Stored items
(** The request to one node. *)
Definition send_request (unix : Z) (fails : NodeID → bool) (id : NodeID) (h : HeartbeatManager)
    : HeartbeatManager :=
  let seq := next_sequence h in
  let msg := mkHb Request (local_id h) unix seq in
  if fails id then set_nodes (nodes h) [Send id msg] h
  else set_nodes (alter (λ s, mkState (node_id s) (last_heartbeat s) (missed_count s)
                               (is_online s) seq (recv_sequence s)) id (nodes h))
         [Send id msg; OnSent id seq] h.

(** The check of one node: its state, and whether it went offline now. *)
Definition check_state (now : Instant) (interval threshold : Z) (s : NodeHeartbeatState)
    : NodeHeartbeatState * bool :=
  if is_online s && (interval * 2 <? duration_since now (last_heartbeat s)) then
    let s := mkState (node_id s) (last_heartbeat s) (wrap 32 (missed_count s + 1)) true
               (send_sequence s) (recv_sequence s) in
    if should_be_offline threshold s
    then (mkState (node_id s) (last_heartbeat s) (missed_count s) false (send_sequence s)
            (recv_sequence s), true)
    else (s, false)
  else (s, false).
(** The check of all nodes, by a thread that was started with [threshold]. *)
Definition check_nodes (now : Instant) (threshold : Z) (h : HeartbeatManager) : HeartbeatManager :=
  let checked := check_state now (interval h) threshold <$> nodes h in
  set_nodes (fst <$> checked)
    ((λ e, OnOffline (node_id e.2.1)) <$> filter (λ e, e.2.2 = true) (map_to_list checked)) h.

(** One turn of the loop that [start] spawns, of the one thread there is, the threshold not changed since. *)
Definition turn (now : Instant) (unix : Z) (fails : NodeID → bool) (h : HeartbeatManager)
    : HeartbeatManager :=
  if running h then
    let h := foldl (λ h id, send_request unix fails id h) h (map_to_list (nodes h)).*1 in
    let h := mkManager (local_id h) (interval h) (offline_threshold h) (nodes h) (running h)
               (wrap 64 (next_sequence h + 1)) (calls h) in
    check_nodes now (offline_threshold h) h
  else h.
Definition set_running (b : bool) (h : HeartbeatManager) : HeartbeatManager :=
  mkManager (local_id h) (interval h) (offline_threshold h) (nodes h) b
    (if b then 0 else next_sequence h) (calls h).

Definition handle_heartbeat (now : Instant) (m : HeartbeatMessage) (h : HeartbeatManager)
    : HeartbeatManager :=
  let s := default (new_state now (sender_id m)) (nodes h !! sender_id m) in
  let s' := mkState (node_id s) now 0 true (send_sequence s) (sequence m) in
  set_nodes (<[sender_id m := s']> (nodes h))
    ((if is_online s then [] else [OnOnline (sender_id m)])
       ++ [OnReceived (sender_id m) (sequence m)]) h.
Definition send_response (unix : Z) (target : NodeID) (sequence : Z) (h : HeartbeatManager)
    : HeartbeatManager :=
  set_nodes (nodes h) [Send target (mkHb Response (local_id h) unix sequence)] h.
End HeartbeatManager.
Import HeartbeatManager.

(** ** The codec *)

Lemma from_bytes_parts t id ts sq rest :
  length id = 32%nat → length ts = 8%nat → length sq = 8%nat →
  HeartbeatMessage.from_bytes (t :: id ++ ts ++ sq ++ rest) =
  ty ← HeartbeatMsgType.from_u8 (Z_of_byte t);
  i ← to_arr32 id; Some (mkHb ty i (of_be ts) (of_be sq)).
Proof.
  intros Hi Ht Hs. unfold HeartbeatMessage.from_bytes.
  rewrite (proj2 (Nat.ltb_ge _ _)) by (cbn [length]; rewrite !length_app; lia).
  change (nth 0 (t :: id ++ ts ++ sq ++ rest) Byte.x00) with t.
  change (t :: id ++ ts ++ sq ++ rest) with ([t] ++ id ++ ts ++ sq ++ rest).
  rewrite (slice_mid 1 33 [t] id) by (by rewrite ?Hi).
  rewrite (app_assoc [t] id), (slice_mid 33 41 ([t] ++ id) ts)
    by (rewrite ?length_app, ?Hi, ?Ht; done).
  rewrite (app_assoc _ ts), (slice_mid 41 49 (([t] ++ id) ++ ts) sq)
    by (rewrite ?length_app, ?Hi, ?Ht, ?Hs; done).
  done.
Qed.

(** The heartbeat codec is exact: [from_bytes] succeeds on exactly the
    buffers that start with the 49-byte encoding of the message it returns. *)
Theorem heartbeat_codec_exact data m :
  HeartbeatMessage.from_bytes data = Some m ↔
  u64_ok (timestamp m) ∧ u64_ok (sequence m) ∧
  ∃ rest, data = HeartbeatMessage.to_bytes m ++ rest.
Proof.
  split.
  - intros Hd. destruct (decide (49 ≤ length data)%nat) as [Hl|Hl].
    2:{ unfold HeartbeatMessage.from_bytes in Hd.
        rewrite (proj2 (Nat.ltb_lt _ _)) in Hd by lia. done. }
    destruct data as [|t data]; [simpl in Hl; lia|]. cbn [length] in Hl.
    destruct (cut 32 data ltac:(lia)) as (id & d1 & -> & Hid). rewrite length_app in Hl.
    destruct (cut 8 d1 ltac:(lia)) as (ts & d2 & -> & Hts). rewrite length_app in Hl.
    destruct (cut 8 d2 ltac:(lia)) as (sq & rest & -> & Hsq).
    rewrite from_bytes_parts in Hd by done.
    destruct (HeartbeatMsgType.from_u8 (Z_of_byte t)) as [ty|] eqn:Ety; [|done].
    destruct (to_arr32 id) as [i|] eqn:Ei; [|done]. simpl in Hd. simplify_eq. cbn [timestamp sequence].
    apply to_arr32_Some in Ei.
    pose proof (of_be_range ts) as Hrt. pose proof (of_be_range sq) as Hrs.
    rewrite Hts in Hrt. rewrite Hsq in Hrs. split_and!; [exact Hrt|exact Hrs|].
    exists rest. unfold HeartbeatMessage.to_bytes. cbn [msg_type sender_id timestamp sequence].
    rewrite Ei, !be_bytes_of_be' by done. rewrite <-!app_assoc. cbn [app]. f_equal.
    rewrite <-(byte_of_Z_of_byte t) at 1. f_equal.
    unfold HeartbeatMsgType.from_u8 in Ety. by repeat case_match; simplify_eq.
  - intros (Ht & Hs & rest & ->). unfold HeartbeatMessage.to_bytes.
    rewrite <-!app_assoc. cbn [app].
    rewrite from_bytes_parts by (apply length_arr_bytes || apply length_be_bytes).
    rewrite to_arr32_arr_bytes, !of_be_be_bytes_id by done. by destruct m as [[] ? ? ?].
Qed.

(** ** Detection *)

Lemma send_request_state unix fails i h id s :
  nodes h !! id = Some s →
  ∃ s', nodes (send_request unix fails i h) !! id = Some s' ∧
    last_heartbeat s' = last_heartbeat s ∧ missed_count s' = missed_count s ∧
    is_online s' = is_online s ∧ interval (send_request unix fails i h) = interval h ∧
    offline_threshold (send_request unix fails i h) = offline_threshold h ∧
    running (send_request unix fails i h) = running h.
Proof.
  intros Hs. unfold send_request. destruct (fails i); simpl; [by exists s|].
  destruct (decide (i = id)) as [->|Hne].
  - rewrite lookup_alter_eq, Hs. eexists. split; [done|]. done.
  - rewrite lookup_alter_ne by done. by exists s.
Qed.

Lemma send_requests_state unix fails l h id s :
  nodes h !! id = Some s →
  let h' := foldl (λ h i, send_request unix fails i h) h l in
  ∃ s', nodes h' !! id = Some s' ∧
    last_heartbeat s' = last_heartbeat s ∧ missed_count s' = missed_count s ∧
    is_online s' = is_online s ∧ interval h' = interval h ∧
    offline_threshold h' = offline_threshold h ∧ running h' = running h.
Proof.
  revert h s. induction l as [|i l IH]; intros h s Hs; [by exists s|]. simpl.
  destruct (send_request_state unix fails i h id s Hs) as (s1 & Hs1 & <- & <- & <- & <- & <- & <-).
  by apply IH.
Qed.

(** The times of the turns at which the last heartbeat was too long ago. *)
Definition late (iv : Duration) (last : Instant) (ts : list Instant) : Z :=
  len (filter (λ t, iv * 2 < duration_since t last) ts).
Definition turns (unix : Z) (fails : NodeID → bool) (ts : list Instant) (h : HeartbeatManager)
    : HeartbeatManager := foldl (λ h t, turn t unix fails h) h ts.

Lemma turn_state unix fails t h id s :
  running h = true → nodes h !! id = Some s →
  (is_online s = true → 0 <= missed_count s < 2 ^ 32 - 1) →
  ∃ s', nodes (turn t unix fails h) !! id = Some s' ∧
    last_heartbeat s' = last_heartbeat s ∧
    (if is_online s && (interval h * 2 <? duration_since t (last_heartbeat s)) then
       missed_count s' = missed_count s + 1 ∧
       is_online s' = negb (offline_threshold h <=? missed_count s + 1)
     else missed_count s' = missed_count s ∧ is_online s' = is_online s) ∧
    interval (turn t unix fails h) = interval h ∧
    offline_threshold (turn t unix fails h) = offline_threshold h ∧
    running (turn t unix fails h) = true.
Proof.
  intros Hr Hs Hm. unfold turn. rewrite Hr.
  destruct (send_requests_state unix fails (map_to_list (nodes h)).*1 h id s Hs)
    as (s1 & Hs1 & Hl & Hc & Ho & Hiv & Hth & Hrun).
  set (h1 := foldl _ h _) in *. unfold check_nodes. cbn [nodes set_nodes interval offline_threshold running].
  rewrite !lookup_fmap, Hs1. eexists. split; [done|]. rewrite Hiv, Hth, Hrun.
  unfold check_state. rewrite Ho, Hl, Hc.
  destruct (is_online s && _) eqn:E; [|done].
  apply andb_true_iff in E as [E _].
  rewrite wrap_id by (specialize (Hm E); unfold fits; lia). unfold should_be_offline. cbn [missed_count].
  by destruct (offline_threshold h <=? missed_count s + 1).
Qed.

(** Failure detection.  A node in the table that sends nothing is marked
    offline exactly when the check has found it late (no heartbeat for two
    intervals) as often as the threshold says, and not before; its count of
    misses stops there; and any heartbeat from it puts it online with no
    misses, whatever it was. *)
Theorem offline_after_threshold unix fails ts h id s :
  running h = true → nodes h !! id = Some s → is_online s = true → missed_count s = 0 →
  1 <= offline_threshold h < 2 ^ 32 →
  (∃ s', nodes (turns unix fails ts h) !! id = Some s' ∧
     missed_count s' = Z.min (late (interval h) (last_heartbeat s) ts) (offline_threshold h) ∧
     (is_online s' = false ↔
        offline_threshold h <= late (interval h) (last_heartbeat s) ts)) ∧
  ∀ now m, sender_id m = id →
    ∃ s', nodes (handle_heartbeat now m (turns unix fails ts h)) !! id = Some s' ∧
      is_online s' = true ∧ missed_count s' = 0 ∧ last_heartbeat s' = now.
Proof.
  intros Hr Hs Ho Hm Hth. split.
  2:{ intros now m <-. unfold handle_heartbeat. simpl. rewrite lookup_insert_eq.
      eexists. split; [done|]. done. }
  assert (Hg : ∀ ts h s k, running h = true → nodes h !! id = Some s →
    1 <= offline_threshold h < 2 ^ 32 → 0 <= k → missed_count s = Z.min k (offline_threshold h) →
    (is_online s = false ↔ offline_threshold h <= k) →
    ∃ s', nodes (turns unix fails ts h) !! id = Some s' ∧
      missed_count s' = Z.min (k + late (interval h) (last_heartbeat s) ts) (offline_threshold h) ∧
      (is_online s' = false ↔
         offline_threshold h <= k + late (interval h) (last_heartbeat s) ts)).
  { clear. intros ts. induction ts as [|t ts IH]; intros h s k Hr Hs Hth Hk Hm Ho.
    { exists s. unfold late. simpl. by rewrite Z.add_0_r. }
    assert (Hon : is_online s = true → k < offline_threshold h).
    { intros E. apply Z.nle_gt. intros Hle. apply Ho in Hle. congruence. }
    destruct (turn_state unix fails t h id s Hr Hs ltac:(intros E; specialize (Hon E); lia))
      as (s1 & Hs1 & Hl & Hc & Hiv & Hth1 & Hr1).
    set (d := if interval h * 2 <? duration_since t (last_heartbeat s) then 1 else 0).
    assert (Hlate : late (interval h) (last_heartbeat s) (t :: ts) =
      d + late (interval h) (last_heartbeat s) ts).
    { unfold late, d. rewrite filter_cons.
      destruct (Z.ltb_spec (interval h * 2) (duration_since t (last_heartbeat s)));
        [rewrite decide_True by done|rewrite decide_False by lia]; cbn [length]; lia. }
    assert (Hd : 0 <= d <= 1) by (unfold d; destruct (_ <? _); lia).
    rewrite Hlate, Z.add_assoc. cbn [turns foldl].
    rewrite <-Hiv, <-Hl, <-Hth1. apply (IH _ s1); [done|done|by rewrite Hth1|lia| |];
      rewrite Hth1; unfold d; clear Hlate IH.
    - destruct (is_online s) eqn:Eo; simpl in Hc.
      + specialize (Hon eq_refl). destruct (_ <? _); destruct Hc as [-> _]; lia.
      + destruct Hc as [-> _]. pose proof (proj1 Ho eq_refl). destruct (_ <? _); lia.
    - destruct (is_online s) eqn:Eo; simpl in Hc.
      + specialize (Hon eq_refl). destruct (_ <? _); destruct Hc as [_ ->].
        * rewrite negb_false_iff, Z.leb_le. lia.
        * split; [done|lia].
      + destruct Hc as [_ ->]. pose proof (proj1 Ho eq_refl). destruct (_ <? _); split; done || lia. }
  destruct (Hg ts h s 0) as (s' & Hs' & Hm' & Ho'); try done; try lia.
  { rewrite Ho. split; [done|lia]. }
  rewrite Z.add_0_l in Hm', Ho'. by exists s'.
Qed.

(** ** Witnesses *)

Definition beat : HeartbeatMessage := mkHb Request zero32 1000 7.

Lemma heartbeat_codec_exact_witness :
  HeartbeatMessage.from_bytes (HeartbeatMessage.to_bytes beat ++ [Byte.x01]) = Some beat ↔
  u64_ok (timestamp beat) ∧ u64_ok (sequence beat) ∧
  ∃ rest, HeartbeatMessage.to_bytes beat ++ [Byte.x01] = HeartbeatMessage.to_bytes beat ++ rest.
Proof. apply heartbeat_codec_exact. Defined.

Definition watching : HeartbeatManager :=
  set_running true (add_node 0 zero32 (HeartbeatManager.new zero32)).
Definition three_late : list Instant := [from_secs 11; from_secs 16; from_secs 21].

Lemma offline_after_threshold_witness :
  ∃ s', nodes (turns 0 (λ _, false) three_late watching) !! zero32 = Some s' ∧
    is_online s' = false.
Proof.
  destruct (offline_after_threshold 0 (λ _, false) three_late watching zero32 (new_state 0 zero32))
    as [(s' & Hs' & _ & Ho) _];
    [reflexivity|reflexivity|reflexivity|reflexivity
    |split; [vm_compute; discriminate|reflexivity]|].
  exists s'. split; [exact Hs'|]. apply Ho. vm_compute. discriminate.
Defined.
* * *
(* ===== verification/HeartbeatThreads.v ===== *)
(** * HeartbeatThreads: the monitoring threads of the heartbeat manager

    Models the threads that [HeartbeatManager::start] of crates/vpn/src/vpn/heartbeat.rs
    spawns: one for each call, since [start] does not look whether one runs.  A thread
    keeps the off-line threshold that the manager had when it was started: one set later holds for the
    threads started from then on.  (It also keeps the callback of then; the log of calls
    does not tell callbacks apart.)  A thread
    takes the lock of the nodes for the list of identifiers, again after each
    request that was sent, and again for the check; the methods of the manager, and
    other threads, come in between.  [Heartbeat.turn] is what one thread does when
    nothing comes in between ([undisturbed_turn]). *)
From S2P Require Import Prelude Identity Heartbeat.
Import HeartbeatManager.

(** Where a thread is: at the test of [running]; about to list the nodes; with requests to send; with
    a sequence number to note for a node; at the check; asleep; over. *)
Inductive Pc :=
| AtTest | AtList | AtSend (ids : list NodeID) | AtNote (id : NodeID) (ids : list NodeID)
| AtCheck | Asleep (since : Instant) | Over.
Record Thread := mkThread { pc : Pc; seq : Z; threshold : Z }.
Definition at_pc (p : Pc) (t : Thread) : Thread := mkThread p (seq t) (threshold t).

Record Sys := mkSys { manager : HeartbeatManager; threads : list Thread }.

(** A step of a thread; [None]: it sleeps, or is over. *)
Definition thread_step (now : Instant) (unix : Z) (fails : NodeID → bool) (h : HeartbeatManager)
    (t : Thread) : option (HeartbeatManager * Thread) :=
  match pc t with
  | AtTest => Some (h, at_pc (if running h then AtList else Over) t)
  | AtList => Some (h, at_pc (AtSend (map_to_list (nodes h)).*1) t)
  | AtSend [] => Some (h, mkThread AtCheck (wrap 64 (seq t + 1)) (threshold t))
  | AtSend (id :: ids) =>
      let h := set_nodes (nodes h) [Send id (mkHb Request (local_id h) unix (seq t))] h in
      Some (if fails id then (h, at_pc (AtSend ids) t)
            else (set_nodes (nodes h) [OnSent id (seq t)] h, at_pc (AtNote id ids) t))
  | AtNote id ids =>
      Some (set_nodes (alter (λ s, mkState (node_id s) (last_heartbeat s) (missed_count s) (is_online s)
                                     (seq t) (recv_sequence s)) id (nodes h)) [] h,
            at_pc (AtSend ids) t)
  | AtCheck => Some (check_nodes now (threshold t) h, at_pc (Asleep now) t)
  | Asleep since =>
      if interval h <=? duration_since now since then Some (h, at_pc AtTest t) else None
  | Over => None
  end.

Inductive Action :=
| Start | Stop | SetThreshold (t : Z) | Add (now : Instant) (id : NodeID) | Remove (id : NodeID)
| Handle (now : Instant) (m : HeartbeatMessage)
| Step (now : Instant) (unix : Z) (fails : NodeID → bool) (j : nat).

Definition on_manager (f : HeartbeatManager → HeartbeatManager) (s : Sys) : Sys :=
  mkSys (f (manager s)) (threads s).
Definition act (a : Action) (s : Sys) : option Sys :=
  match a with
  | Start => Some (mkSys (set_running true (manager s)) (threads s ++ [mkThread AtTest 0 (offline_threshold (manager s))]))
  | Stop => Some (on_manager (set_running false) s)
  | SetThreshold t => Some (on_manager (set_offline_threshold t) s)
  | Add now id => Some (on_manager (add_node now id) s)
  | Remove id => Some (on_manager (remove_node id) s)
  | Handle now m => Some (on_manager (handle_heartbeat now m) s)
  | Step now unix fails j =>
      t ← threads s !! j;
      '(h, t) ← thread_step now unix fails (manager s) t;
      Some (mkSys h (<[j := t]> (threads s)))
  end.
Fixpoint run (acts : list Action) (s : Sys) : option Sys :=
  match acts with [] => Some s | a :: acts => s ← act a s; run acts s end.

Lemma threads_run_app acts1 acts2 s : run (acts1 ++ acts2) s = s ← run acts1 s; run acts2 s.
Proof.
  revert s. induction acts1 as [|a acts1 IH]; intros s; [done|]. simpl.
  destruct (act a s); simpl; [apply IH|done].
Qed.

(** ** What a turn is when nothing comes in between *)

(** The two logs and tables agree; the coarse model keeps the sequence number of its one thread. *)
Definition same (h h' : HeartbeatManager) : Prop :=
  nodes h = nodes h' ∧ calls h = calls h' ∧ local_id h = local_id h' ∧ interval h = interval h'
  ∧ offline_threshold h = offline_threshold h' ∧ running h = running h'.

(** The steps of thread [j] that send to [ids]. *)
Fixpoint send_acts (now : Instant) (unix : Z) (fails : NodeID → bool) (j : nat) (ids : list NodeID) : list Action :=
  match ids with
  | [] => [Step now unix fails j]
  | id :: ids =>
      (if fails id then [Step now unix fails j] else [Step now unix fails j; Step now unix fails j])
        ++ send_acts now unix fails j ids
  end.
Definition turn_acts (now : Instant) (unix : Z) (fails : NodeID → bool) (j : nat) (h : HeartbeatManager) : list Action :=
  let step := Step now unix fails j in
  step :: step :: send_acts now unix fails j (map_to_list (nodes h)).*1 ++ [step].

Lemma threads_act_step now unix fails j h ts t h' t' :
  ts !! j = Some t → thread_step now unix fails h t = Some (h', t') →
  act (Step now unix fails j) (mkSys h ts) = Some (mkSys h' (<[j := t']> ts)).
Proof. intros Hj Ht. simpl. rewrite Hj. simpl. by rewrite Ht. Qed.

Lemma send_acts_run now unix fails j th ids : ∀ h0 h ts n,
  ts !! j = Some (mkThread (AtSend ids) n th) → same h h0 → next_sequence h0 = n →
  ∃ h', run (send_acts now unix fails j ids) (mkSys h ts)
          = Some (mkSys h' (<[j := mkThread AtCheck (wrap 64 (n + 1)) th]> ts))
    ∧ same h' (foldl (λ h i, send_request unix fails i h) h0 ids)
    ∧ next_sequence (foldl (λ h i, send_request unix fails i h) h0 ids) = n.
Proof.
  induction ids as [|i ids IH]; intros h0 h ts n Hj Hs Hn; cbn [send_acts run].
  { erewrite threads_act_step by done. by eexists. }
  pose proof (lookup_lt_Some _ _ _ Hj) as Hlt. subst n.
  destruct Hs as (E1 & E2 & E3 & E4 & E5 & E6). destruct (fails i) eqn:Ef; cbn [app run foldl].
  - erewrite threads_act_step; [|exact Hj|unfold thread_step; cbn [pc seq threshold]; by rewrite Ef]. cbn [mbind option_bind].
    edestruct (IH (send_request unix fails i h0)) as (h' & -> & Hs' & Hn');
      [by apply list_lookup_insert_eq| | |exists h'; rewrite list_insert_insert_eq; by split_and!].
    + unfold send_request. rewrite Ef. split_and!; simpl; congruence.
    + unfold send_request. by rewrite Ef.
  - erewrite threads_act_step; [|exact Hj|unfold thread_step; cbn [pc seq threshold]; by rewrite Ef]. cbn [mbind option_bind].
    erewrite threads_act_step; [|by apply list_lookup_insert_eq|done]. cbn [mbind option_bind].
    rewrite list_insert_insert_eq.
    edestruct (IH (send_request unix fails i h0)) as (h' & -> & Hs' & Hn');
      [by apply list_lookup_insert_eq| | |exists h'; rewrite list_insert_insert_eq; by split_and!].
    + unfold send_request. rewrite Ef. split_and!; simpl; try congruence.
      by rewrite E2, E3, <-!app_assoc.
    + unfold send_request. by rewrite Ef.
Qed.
---
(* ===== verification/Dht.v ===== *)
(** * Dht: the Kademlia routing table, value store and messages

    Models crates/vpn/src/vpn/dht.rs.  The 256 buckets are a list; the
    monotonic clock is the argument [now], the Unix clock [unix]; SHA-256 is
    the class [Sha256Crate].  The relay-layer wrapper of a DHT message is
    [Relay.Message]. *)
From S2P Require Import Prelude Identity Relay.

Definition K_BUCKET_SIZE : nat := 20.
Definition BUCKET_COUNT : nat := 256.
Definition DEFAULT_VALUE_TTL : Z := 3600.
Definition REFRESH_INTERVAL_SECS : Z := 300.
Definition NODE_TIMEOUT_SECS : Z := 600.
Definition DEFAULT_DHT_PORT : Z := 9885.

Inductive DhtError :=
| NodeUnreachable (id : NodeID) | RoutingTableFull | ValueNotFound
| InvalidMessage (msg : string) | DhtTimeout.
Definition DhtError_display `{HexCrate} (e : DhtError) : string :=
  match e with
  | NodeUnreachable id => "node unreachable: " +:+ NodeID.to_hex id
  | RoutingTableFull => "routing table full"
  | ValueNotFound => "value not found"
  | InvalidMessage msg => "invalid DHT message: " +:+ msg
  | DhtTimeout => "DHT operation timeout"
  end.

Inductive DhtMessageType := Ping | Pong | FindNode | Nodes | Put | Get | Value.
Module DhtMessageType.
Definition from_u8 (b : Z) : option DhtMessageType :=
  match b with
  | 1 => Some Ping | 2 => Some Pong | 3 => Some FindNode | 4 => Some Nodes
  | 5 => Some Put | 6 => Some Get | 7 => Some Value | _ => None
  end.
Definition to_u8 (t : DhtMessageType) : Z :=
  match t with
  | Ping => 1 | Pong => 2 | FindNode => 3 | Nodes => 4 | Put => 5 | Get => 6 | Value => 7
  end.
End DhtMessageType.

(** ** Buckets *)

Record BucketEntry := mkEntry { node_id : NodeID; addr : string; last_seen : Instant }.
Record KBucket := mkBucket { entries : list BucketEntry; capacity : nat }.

=== Assignment ===
Reproduce only the lines above spanning from the line containing "(* ===== verification/Dht.v ===== *)" through the line containing "string) | DhtTimeout.", word for word.

=== Response ===
(* ===== verification/Dht.v ===== *)
(** * Dht: the Kademlia routing table, value store and messages

    Models crates/vpn/src/vpn/dht.rs.  The 256 buckets are a list; the
    monotonic clock is the argument [now], the Unix clock [unix]; SHA-256 is
    the class [Sha256Crate].  The relay-layer wrapper of a DHT message is
    [Relay.Message]. *)
From S2P Require Import Prelude Identity Relay.

Definition K_BUCKET_SIZE : nat := 20.
Definition BUCKET_COUNT : nat := 256.
Definition DEFAULT_VALUE_TTL : Z := 3600.
Definition REFRESH_INTERVAL_SECS : Z := 300.
Definition NODE_TIMEOUT_SECS : Z := 600.
Definition DEFAULT_DHT_PORT : Z := 9885.

Inductive DhtError :=
| NodeUnreachable (id : NodeID) | RoutingTableFull | ValueNotFound
| InvalidMessage (msg : string) | DhtTimeout.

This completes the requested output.